A beam contains charged particles of different speeds. It enters a region where uniform \(\vec{E}\) and \(\vec{B}\) are perpendicular to each other and also arranged so that electric and magnetic forces oppose for the chosen path.
Particles emerging undeflected from the region have
ⓐ. the same mass
ⓑ. speed \(\frac{E}{B}\)
ⓒ. the same charge magnitude
ⓓ. the same kinetic energy
104. A cyclotron accelerates charged particles using
ⓐ. a steady magnetic field in the gap and electric field in each dee
ⓑ. an electric field across the gap and a magnetic field in the dees
ⓒ. a gravitational field in the gap and magnetic field outside the dees
ⓓ. a magnetic field doing work inside each dee and no gap field
105. Inside the dees of a cyclotron, the charged particle usually moves in a circular arc because
ⓐ. the magnetic field supplies the centripetal force
ⓑ. the electric field inside each dee continuously increases speed
ⓒ. the particle becomes neutral inside each dee
ⓓ. the magnetic field does positive work on the particle
106. The resonance condition in a cyclotron requires the frequency of the alternating electric field to match the particle’s
ⓐ. speed at the outermost orbit
ⓑ. kinetic energy at the centre
ⓒ. radius in the first semicircle
ⓓ. cyclotron frequency
107. For a non-relativistic charged particle in a cyclotron, the cyclotron frequency is
ⓐ. \(f=\frac{2\pi m}{|q|B}\)
ⓑ. \(f=\frac{|q|B}{2\pi m}\)
ⓒ. \(f=\frac{mv}{|q|BR}\)
ⓓ. \(f=\frac{|q|BR}{m}\)
108. Assertion: In an ideal non-relativistic cyclotron, the time period of revolution is independent of the particle’s speed. Reason: As the speed increases, the radius increases in the same proportion.
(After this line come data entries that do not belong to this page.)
(** *** Lines 164-189 *)

Definition async_inference_detector (model : Det) (img : value) : M Dets :=
  cfg ← get_cfg model;
  let device := device model in
  data ← lift (prepare cfg img);
  data ← lift (scatter F data device);
  set_grad_enabled false;;
  result ← aforward (aforward_test model) data;
  ret result.

End Framework.

(** ** What a computation does to the grad mode and to the trace *)

(** [m] leaves the grad mode as it found it, and every event it adds to the
    trace is [ok] for the mode it started in. *)
Definition keeps_grad {A} (ok : bool → event → Prop) (m : M A) : Prop :=
  ∀ w : world,
    grad_enabled (m w).2 = grad_enabled w
    ∧ ∃ evs, trace (m w).2 = trace w ++ evs ∧ Forall (ok (grad_enabled w)) evs.

(** Among the events [evs] a forward pass comes only after a tensor was
    moved to CUDA. *)
Definition cuda_before_forward (evs : list event) : Prop :=
  ∀ g, EvForward g ∈ evs →
    ∃ pre post, evs = pre ++ EvCuda :: post ∧ ∀ g', EvForward g' ∉ pre.

(** If the event is a forward pass, it ran in grad mode [mode]. *)
Definition forward_in_mode (mode : bool) (e : event) : Prop :=
  ∀ g, e = EvForward g → g = mode.
(** If the event is a forward pass, it ran with the grad mode off. *)
Definition forward_without_grad (mode : bool) (e : event) : Prop :=
  ∀ g, e = EvForward g → g = false.

End Inference.

(* ===================================================================== *)
(** * A small framework to run the entry points on                        *)
(* ===================================================================== *)

Module Fixture.
Import Py Tensor Uncertainty Inference.
Local Open Scope R_scope.

(** A 2 x 2 image with three channels. *)
Definition image : ndarray :=
  {| shape := [2; 2; 3]%nat; pixels := [0; 0; 0; 255; 255; 255; 7; 7; 7; 9; 9; 9]%Z |}.

(** Arrays are returned as they are, every path holds [image]. *)
Definition imread (v : value) : result value :=
  match v with
  | VArray a => Ok (VArray a)
  | VStr _ => Ok (VArray image)
  | _ => Raise (TypeError "img must be a numpy array or a str")
  end.

Definition config : Config :=
  {| pretrained := Some "torchvision://resnet50";
     pipeline := ["LoadImageFromFile"; "MultiScaleFlipAug"];
     uncertainty_type := "l2_norm";
     k := 1 |}.

(** The data of a request is the dict the pipeline made. *)
Definition rest_pipeline (transforms : list string) (d : dict) : result dict :=
  Ok d.
Definition scatter (d : dict) (device : string) : result dict := Ok d.
Definition keep (d : dict) : dict := d.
ⓐ. Both Assertion and Reason are true, and Reason explains Assertion
ⓑ. Both Assertion and Reason are true, but Reason does not explain Assertion
ⓒ. Assertion is true, but Reason is false
ⓓ. Assertion is false, but Reason is true
109. Study the table about field roles in a cyclotron.
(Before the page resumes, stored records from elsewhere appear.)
(** Three wavelengths, two of them equal, from a list that was left at
    [closest = True]: three lines from two lookups, and [attrib['N'] = 7]
    on the first leaves the third, of the same wavelength, as it was.
    With 1300 Angstrom, which the list does not hold, after Ly-alpha: the
    error of that lookup, after one line was made. *)
Lemma many_abslines_copies_witness :
  let lya_w := mkLength (121567 # 100) AA in
  let civ_w := mkLength (1548195 # 1000) AA in
  let all_wrest := [lya_w; civ_w; lya_w] in
  let bad := [lya_w; mkLength 1300 AA] in
  let ll := set_closest (Sample.LineList_new "ISM") true in
  let h := Sample.heap_with_list ll in
  all_wrest <> []
  /\ Forall (fun q => qunit q = AA) all_wrest
  /\ linelists h !! 5%nat = Some ll
  /\ (forall v, In v (np_unique (map qvalue all_wrest)) ->
        is_Ok (LineList_getitem (set_closest ll false)
                                (TQuantity (mkLength v AA))))
  /\ (exists refs h',
        many_abslines all_wrest (LLRef 5) h = (Ok refs, h')
        /\ length refs = 3%nat /\ NoDup refs
        /\ lookup_log h' = [TQuantity lya_w; TQuantity civ_w]
        /\ exists r0 r2 L2,
             refs !! 0%nat = Some r0 /\ refs !! 2%nat = Some r2
             /\ lines h' !! r2 = Some L2
             /\ attr_N (attrib L2) = 0%Q
             /\ (attr_N ∘ attrib)
                  <$> lines (snd (assign_attrib_N r0 7 h')) !! r0
                = Some 7%Q
             /\ lines (snd (assign_attrib_N r0 7 h')) !! r2 = Some L2)
  /\ bad <> []
  /\ Forall (fun q => qunit q = AA) bad
  /\ exists h',
       many_abslines bad (LLRef 5) h
       = (Raise (TransitionNotFound "no such transition"), h')
       /\ next_id h' = 7%nat
       /\ lookup_log h' = [TQuantity lya_w; TQuantity (mkLength 1300 AA)].
Proof.
  intros lya_w civ_w all_wrest bad ll h.
  assert (H1 : all_wrest <> []) by discriminate.
  assert (H2 : Forall (fun q => qunit q = AA) all_wrest)
    by (repeat constructor).
  assert (H3 : linelists h !! 5%nat = Some ll) by reflexivity.
  assert (H4 : forall v, In v (np_unique (map qvalue all_wrest)) ->
                 is_Ok (LineList_getitem (set_closest ll false)
                                         (TQuantity (mkLength v AA)))).
  { intros v Hv. vm_compute in Hv.
    destruct Hv as [<-|[<-|[]]]; vm_compute; exact I. }
  assert (B1 : bad <> []) by discriminate.
  assert (B2 : Forall (fun q => qunit q = AA) bad) by (repeat constructor).
  split; [exact H1|]. split; [exact H2|]. split; [exact H3|].
  split; [exact H4|].
  split.
  - destruct (many_abslines_copies all_wrest 5 h ll AA H1 H2 H3)
      as (PA & _ & _).
    destruct (PA H4)
      as (refs & h' & E & Hl & Hi & Elog & _ & _ & Hnd & _ & _ & _ & Hw).
    exists refs, h'. split; [exact E|]. split; [exact Hl|].
    split; [exact Hnd|]. split; [rewrite Elog; vm_compute; reflexivity|].
    destruct (Hi 0%nat lya_w eq_refl) as (r0 & _ & _ & Er0 & _).
    destruct (Hi 2%nat lya_w eq_refl) as (r2 & v2 & d2 & Er2 & _ & _ & _ & El2).
    assert (Hne : 0%nat <> 2%nat) by discriminate.
    destruct (Hw 0%nat 2%nat r0 r2 7%Q Hne Er0 Er2)
      as (L0 & L2 & _ & _ & El2' & _ & _ & _ & Ew0 & Ew2).
    exists r0, r2, L2. split; [exact Er0|]. split; [exact Er2|].
    split; [exact El2'|].
    split; [rewrite El2 in El2'; injection El2' as <-; reflexivity|].
    split; [rewrite Ew0; reflexivity | exact Ew2].
  - split; [exact B1|]. split; [exact B2|].
    destruct (many_abslines_copies bad 5 h ll AA B1 B2 H3) as (_ & PB & _).
    destruct (PB [121567 # 100]%Q 1300%Q []
                 (TransitionNotFound "no such transition"))
      as (h' & E & _ & En & Elog).
    { vm_compute. reflexivity. }
    { intros x [<-|[]]. vm_compute. exact I. }
    { vm_compute. reflexivity. }
    exists h'. split; [exact E|]. split; [exact En|].
    rewrite Elog. reflexivity.
Defined.

(** C7.  Ly-alpha with [N] and [b] set, no spectrum attached and no
    wavelength array given: [generate_voigt] gets to its
    [raise ('You must provide a wavelength array in generate_voigt')],
    which raises a [TypeError] because a string is not an exception. *)
Theorem generate_voigt_raises_TypeError :
  let L := Sample.with_Nb
             (Sample.line_of Sample.HI_1215 0 None [0; 0]%Q [0; 0]%Q)
             10000000000000 10 in
  let h := Sample.heap_of L Sample.spec_conti in
  (1 <= attr_N (attrib L))%Q /\ (1 <= attr_b (attrib L))%Q
  /\ analy_spec (analy L) = None
  /\ generate_voigt 0 None h
     = (Raise (TypeError "exceptions must derive from BaseException"), h).
Proof.
  cbv zeta. split; [discriminate|]. split; [discriminate|].
  split; reflexivity.
Qed.

(** C3, the claim as stated fails: [cut_spec] on Ly-alpha writes the
    [velo] attribute of the attached spectrum, which had none. *)
Lemma cut_spec_writes_velo :
  let h := Sample.heap_of (Sample.lya 0 [1215; 1217]%Q [0; 0]%Q)
                          Sample.spec_conti in
  let h' := snd (cut_spec 0 false h) in
  is_Ok (fst (cut_spec 0 false h))
  /\ spectra h !! 1%nat = Some Sample.spec_conti
  /\ velo Sample.spec_conti = None
  /\ spectra h' !! 1%nat
     = Some (set_velo Sample.spec_conti
               (Sample.relative_vel Sample.spec_conti
                  (mkLength (121567 # 100) AA)))
  /\ spectra h' <> spectra h.
Proof.
  cbv zeta. split; [vm_compute; exact I|]. split; [reflexivity|].
  split; [reflexivity|].
  assert (E : spectra (snd (cut_spec 0 false
                (Sample.heap_of (Sample.lya 0 [1215; 1217]%Q [0; 0]%Q)
                                Sample.spec_conti))) !! 1%nat
              = Some (set_velo Sample.spec_conti
                        (Sample.relative_vel Sample.spec_conti
                           (mkLength (121567 # 100) AA))))
    by (vm_compute; reflexivity).
  split; [exact E|].
  intros Heq. rewrite Heq in E. vm_compute in E. discriminate.
Qed.

(** C4, the claim as stated fails: the wavelength interval [-1, 0] is
    not zero, and [cut_spec] raises the need-a-window error. *)
Lemma cut_spec_refuses_negative_wvlim :
  let L := Sample.lya 0 [-1; 0]%Q [0; 0]%Q in
  let h := Sample.heap_of L Sample.spec_conti in
  nonzero (analy_wvlim (analy L))
  /\ fst (cut_spec 0 false h)
     = Raise (ValueError "spectralline.cut_spec: Need to set wvlim or vlim!").
Proof.
  cbv zeta. split; [|vm_compute; reflexivity].
  apply Exists_cons_hd. discriminate.
Qed.

(** C5, the claim as stated fails: Ly-alpha at [z = 0.001] matches a rest
    wavelength that is off by 0.01 Angstrom, more than [1e-8], and a
    redshift that is off by a relative [5e-6], more than [1e-6]. *)
Lemma ismatch_accepts_perturbed :
  let L := Sample.lya (1 # 1000) [0; 0]%Q [0; 0]%Q in
  let h := Sample.heap_of L Sample.spec_conti in
  let w' := mkLength (121568 # 100) AA in
  let z' := (1000005 # 1000000000)%Q in
  fst (ismatch 0 (InpTuple (attr_z (attrib L)) w') None None h) = Ok true
  /\ ~ (Qabs (to_AA (wrest L) - to_AA w') <= 1 # 100000000)%Q
  /\ fst (ismatch 0 (InpTuple z' (wrest L)) None None h) = Ok true
  /\ ~ (Qabs (attr_z (attrib L) - z') <= (1 # 1000000) * Qabs z')%Q.
Proof.
  cbv zeta. split; [vm_compute; reflexivity|].
  split; [intros Hle; vm_compute in Hle; by apply Hle|].
  split; [vm_compute; reflexivity|].
  intros Hle; vm_compute in Hle; by apply Hle.
Qed.

(** C8, the claim as stated fails: a line list with [closest = True]
    resolves 1215 Angstrom to Ly-alpha, the nearest transition; given
    that list, [many_abslines] raises and returns no line, because the
    constructor it calls sets the list to [closest = False] before the
    lookup. *)
Lemma many_abslines_resets_closest :
  let w := mkLength 1215 AA in
  let ll := set_closest (Sample.LineList_new "ISM") true in
  let h := Sample.heap_with_list ll in
  LineList_getitem ll (TQuantity w) = Ok Sample.HI_1215
  /\ fst (many_abslines [w] (LLRef 5) h)
     = Raise (TransitionNotFound "no such transition")
  /\ closest <$> linelists (snd (many_abslines [w] (LLRef 5) h)) !! 5%nat
     = Some false.
Proof.
  cbv zeta. split; [vm_compute; reflexivity|].
  split; vm_compute; reflexivity.
Qed.


(** ** Further properties on sample lines *)

Lemma sample_velo_blind : velo_blind.
Proof. split; [|split]; intros; reflexivity. Qed.

(** C IV 1548 is made at redshift 1/2 from a shared list. *)
Lemma AbsLine_init_result_witness :
  let h := Sample.heap_with_list (Sample.LineList_new "ISM") in
  let h' := snd (AbsLine_init (TStr "CIV 1548") (LLRef 5) false (1 # 2) h) in
  AbsLine_init (TStr "CIV 1548") (LLRef 5) false (1 # 2) h = (Ok 6%nat, h')
  /\ lines h' !! 6%nat = Some (fresh_line Sample.CIV_1548 (1 # 2))
  /\ lookup_log h' = [TStr "CIV 1548"].
Proof.
  intros h h'.
  assert (E : AbsLine_init (TStr "CIV 1548") (LLRef 5) false (1 # 2) h
              = (Ok 6%nat, h')) by (vm_compute; reflexivity).
  split; [exact E|].
  destruct (AbsLine_init_result _ _ _ _ _ _ _ E)
    as (_ & _ & _ & Elog & d & El & _ & _ & _ & _ & ll & Ell & Ed & _).
  vm_compute in Ell. injection Ell as <-.
  vm_compute in Ed. injection Ed as <-.
  split; [by rewrite El, lookup_insert_eq | exact Elog].
Defined.

(** The new line cannot be cut before a spectrum is attached. *)
Lemma new_line_needs_setup_witness :
  let h := Sample.heap_with_list (Sample.LineList_new "ISM") in
  let h' := snd (AbsLine_init (TStr "CIV 1548") (LLRef 5) false (1 # 2) h) in
  AbsLine_init (TStr "CIV 1548") (LLRef 5) false (1 # 2) h = (Ok 6%nat, h')
  /\ measure_aodm 6 3 h'
     = (Raise (ValueError "spectralline.cut_spec: Need to set spectrum!"), h').
Proof.
  intros h h'.
  assert (E : AbsLine_init (TStr "CIV 1548") (LLRef 5) false (1 # 2) h
              = (Ok 6%nat, h')) by (vm_compute; reflexivity).
  split; [exact E|].
  exact (proj1 (proj2 (proj2 (proj2 (new_line_needs_setup _ _ _ _ _ _ _ E))))
           3%Q).
Defined.

(** With an uncertainty array that lacks pixel 3 the call raises
    [IndexError], the pixels cached. *)
Lemma cut_spec_failure_effects_witness :
  let h := Sample.heap_of (Sample.lya 0 [1215; 1217]%Q [0; 0]%Q)
                          Sample.spec_short_sig in
  let h' := snd (cut_spec 0 false h) in
  cut_spec 0 false h = (Raise IndexError, h')
  /\ exists L', lines h' !! 0%nat = Some L'
                /\ analy_pix (analy L') = Some [1; 2; 3]%nat.
Proof.
  intros h h'.
  assert (E : cut_spec 0 false h = (Raise IndexError, h'))
    by (vm_compute; reflexivity).
  split; [exact E|].
  destruct (proj2 (cut_spec_failure_effects _ _ _ _ _ E) eq_refl)
    as (L & r & sp & pix & El & Er & Es & Ew & El').
  vm_compute in El. injection El as <-.
  vm_compute in Er. injection Er as <-.
  vm_compute in Es. injection Es as <-.
  vm_compute in Ew. injection Ew as <-.
  eexists. split; [exact El'|]. reflexivity.
Defined.

(** The normalised window of the sample spectrum has three pixels. *)
Lemma cut_spec_pixelwise_witness :
  let h := Sample.heap_of (Sample.lya 0 [1215; 1217]%Q [0; 0]%Q)
                          Sample.spec_conti in
  let out := match fst (cut_spec 0 true h) with
             | Ok o => o
             | Raise _ => ([], [], ([], []))
             end in
  let h' := snd (cut_spec 0 true h) in
  cut_spec 0 true h = (Ok (out.1.1, out.1.2, (out.2.1, out.2.2)), h')
  /\ out.1.1 = [1 # 2; 1 # 4; 1 # 2]%Q
  /\ exists pix L',
       lines h' !! 0%nat = Some L' /\ analy_pix (analy L') = Some pix
       /\ length out.1.1 = length pix /\ length out.2.2 = length pix.
Proof.
  intros h out h'.
  assert (E : cut_spec 0 true h
              = (Ok (out.1.1, out.1.2, (out.2.1, out.2.2)), h'))
    by (vm_compute; reflexivity).
  split; [exact E|]. split; [vm_compute; reflexivity|].
  destruct (cut_spec_pixelwise _ _ _ _ _ _ _ _ E)
    as (L & r & sp & pix & L' & _ & _ & _ & El & Ep & Lf & _ & _ & Lv & _).
  by exists pix, L'.
Defined.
RowPart of cyclotronMain role
PMagnetic field in the deesBends the path into circular arcs
QElectric field across the gapAccelerates the charged particle
RAlternating oscillatorMaintains proper timing of acceleration
SMagnetic field inside the deesDirectly increases kinetic energy by doing work
The row that gives an incorrect role is
ⓐ. Row P
ⓑ. Row Q
ⓒ. Row R
ⓓ. Row S
110. A charged particle of mass \(3.2\times10^{-27}\,\text{kg}\) and charge magnitude \(1.6\times10^{-19}\,\text{C}\) moves in a cyclotron with \(B=1.0\,\text{T}\). Using \(\pi\approx3.14\), the cyclotron frequency is closest to
ⓐ. \(4.0\times10^6\,\text{Hz}\)
ⓑ. \(8.0\times10^6\,\text{Hz}\)
ⓒ. \(1.6\times10^7\,\text{Hz}\)
ⓓ. \(3.2\times10^7\,\text{Hz}\)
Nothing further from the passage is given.